Task brief: Only the lines below starting at the one that contains "(** An includer" and ending at the one that contains "repeat (apply NoDup_cons; split;" are to be reproduced, exactly and with both ends kept.

Study material:
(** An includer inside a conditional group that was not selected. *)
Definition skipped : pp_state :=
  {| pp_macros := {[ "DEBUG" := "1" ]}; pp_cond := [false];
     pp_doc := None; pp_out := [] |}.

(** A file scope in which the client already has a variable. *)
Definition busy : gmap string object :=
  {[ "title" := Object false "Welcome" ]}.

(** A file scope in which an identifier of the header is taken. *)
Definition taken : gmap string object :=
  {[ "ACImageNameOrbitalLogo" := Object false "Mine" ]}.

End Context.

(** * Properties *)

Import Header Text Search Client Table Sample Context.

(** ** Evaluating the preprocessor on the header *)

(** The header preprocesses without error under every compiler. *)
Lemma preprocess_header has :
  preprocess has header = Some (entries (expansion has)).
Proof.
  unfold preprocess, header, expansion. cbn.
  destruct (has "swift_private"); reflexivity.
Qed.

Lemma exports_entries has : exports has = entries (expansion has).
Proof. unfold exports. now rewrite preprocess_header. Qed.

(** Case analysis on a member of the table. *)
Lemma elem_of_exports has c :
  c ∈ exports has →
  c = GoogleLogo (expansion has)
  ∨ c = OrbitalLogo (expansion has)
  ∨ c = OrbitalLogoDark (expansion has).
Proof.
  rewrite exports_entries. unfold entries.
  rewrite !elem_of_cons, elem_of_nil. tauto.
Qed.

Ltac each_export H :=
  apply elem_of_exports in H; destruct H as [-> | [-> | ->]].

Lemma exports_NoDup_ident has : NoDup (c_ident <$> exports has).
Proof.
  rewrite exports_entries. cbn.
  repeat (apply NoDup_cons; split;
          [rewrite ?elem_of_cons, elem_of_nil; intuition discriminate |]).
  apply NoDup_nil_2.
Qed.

...

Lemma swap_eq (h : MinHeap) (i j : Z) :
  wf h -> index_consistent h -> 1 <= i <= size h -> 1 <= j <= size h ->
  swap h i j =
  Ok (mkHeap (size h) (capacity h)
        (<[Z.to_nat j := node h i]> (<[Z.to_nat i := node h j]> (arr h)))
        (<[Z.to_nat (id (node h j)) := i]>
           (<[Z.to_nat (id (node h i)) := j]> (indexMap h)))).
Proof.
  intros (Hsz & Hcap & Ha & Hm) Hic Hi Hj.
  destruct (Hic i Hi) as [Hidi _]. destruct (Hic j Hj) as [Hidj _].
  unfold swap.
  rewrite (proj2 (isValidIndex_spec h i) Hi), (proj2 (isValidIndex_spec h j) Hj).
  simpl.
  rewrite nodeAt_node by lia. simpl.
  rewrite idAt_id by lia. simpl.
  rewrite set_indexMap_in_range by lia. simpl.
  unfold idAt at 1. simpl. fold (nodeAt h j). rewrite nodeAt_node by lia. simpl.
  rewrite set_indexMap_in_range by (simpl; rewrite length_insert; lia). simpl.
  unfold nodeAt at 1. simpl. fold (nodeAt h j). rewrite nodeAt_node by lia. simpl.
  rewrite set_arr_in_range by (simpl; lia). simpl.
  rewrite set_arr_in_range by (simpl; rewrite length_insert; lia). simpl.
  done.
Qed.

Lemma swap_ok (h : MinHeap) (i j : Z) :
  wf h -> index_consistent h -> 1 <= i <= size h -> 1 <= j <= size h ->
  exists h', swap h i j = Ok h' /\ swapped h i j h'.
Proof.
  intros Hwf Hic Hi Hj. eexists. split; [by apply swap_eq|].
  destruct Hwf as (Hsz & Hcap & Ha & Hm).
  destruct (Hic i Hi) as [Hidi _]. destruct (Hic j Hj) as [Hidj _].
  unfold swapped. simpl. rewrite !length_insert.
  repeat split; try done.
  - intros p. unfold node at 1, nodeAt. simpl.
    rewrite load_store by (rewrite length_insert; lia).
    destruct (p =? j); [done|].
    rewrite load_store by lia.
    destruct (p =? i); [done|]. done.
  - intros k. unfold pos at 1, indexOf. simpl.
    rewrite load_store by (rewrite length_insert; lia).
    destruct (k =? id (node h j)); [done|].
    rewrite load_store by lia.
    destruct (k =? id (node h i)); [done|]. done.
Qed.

Response to the task:
(** An includer inside a conditional group that was not selected. *)
Definition skipped : pp_state :=
  {| pp_macros := {[ "DEBUG" := "1" ]}; pp_cond := [false];
     pp_doc := None; pp_out := [] |}.

(** A file scope in which the client already has a variable. *)
Definition busy : gmap string object :=
  {[ "title" := Object false "Welcome" ]}.

(** A file scope in which an identifier of the header is taken. *)
Definition taken : gmap string object :=
  {[ "ACImageNameOrbitalLogo" := Object false "Mine" ]}.

End Context.

(** * Properties *)

Import Header Text Search Client Table Sample Context.

(** ** Evaluating the preprocessor on the header *)

(** The header preprocesses without error under every compiler. *)
Lemma preprocess_header has :
  preprocess has header = Some (entries (expansion has)).
Proof.
  unfold preprocess, header, expansion. cbn.
  destruct (has "swift_private"); reflexivity.
Qed.

Lemma exports_entries has : exports has = entries (expansion has).
Proof. unfold exports. now rewrite preprocess_header. Qed.

(** Case analysis on a member of the table. *)
Lemma elem_of_exports has c :
  c ∈ exports has →
  c = GoogleLogo (expansion has)
  ∨ c = OrbitalLogo (expansion has)
  ∨ c = OrbitalLogoDark (expansion has).
Proof.
  rewrite exports_entries. unfold entries.
  rewrite !elem_of_cons, elem_of_nil. tauto.
Qed.

Ltac each_export H :=
  apply elem_of_exports in H; destruct H as [-> | [-> | ->]].

Lemma exports_NoDup_ident has : NoDup (c_ident <$> exports has).
Proof.
  rewrite exports_entries. cbn.
  repeat (apply NoDup_cons; split;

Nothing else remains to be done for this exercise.